EXERCISE :: From the records below, output exactly the lines running from the line containing "match Prim2SF f with" through the line containing "blue := clamp255", and no others.

[Saved entries]
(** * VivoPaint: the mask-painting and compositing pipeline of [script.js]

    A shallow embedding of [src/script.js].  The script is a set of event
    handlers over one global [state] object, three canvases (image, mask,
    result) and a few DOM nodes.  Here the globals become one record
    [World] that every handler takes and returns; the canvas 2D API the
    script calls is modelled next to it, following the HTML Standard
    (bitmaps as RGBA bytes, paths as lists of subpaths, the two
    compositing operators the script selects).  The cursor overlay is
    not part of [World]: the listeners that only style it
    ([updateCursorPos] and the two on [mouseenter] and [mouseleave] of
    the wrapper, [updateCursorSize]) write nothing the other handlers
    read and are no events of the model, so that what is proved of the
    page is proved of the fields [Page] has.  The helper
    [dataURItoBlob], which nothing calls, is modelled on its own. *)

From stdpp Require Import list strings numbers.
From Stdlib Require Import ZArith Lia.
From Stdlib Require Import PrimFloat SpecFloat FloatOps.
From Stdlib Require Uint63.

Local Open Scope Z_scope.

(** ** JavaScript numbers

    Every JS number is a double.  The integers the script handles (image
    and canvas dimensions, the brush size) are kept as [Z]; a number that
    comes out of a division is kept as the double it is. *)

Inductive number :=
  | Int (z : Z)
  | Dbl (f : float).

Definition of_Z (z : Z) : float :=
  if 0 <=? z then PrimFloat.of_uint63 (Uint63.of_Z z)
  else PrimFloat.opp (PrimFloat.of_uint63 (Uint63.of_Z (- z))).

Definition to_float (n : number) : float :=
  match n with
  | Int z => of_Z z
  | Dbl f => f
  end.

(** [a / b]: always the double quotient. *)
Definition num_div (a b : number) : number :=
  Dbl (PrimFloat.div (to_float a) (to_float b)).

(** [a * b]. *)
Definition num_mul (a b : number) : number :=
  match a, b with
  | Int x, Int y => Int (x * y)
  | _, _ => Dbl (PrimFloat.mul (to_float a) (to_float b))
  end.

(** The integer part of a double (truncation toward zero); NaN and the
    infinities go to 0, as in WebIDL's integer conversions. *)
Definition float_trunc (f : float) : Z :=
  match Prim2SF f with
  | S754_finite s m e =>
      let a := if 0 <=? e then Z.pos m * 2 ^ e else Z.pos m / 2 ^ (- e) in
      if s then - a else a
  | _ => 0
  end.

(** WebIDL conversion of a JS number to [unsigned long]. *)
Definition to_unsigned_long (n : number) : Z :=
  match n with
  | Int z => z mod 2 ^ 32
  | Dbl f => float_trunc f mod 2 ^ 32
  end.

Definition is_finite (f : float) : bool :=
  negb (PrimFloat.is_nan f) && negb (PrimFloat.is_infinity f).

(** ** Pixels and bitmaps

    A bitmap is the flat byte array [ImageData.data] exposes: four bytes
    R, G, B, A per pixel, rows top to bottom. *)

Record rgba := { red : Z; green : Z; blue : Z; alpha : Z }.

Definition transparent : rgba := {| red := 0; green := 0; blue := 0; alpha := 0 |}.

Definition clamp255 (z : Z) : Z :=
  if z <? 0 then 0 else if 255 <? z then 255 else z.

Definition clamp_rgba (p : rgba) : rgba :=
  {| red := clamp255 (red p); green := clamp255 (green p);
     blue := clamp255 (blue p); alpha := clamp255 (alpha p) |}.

...

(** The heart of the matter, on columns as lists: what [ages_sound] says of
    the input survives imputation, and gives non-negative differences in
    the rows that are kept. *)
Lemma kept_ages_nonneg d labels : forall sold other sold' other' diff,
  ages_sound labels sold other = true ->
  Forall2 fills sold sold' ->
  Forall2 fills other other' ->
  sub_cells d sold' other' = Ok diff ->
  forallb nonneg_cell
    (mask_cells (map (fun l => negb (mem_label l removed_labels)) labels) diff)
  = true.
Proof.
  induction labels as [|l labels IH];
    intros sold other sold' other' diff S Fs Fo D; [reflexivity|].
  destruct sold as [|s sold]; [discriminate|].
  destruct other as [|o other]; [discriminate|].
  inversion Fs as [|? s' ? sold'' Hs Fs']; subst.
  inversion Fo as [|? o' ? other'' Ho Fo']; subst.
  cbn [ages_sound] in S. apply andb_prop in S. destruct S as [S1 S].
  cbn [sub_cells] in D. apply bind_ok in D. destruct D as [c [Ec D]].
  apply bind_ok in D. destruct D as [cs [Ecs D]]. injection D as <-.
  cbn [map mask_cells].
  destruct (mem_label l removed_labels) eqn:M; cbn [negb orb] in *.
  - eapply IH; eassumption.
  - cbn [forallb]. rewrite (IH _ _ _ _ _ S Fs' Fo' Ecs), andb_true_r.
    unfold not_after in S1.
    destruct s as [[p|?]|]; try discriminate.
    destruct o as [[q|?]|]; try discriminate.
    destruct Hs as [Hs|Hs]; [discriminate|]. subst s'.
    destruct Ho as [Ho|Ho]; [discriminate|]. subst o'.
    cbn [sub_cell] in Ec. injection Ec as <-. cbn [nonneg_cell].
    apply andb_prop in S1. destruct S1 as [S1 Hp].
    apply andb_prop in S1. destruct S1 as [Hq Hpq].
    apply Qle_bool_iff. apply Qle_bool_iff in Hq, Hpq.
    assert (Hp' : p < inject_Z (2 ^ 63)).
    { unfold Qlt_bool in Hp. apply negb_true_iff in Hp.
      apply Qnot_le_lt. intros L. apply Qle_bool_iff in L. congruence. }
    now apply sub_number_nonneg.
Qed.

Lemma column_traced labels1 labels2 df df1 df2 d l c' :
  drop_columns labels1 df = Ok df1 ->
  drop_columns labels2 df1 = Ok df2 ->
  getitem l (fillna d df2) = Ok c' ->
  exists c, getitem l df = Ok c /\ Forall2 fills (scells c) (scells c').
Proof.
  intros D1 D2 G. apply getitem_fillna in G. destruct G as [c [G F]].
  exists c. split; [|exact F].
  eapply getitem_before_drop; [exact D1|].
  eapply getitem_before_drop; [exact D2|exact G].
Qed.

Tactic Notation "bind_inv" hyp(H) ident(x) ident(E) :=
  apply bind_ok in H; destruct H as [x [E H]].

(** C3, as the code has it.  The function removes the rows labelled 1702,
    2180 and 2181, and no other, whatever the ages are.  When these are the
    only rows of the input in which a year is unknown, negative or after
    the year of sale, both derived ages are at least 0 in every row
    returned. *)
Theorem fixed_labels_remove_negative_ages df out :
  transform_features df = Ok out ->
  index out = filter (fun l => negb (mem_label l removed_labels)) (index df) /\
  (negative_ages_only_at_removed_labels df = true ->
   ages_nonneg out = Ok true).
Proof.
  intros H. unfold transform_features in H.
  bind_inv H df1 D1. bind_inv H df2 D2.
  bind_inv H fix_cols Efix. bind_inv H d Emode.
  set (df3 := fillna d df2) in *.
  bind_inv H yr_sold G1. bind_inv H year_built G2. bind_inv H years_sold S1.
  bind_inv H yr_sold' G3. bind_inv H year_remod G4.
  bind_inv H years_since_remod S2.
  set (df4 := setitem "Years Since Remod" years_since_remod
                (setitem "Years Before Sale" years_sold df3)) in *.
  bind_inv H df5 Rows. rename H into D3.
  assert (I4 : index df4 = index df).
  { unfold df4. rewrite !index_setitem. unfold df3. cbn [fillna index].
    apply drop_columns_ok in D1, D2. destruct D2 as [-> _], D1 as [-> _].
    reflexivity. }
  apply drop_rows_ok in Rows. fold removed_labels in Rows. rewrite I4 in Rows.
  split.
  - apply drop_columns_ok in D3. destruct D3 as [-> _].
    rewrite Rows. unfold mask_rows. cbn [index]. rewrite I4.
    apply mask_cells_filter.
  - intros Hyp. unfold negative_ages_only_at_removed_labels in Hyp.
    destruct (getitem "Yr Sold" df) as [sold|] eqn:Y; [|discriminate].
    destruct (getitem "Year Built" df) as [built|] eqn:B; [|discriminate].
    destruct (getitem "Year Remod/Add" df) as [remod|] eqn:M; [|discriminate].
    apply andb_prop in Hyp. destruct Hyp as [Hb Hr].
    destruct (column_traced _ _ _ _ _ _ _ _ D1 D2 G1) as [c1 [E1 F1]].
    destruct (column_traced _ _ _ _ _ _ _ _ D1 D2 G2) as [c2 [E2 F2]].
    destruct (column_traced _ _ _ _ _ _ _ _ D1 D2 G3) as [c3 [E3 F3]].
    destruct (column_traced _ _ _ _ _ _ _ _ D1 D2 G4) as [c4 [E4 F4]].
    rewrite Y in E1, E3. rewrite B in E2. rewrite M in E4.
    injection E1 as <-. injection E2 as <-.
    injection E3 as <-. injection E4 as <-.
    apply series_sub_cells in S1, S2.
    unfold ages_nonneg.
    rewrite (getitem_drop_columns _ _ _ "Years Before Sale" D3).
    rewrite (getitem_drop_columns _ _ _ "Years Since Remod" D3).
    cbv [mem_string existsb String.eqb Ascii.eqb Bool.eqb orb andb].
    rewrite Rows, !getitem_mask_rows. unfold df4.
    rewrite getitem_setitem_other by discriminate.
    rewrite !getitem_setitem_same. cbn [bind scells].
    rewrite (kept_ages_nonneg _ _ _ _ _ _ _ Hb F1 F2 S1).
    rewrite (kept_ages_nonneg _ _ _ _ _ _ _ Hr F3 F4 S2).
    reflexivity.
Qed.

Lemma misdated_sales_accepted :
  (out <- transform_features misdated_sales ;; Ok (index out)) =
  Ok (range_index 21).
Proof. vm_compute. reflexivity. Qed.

ANSWER AREA ::
  match Prim2SF f with
  | S754_finite s m e =>
      let a := if 0 <=? e then Z.pos m * 2 ^ e else Z.pos m / 2 ^ (- e) in
      if s then - a else a
  | _ => 0
  end.

(** WebIDL conversion of a JS number to [unsigned long]. *)
Definition to_unsigned_long (n : number) : Z :=
  match n with
  | Int z => z mod 2 ^ 32
  | Dbl f => float_trunc f mod 2 ^ 32
  end.

Definition is_finite (f : float) : bool :=
  negb (PrimFloat.is_nan f) && negb (PrimFloat.is_infinity f).

(** ** Pixels and bitmaps

    A bitmap is the flat byte array [ImageData.data] exposes: four bytes
    R, G, B, A per pixel, rows top to bottom. *)

Record rgba := { red : Z; green : Z; blue : Z; alpha : Z }.

Definition transparent : rgba := {| red := 0; green := 0; blue := 0; alpha := 0 |}.

Definition clamp255 (z : Z) : Z :=
  if z <? 0 then 0 else if 255 <? z then 255 else z.

Definition clamp_rgba (p : rgba) : rgba :=
  {| red := clamp255 (red p); green := clamp255 (green p);
     blue := clamp255 (blue p); alpha := clamp255 (alpha p) |}.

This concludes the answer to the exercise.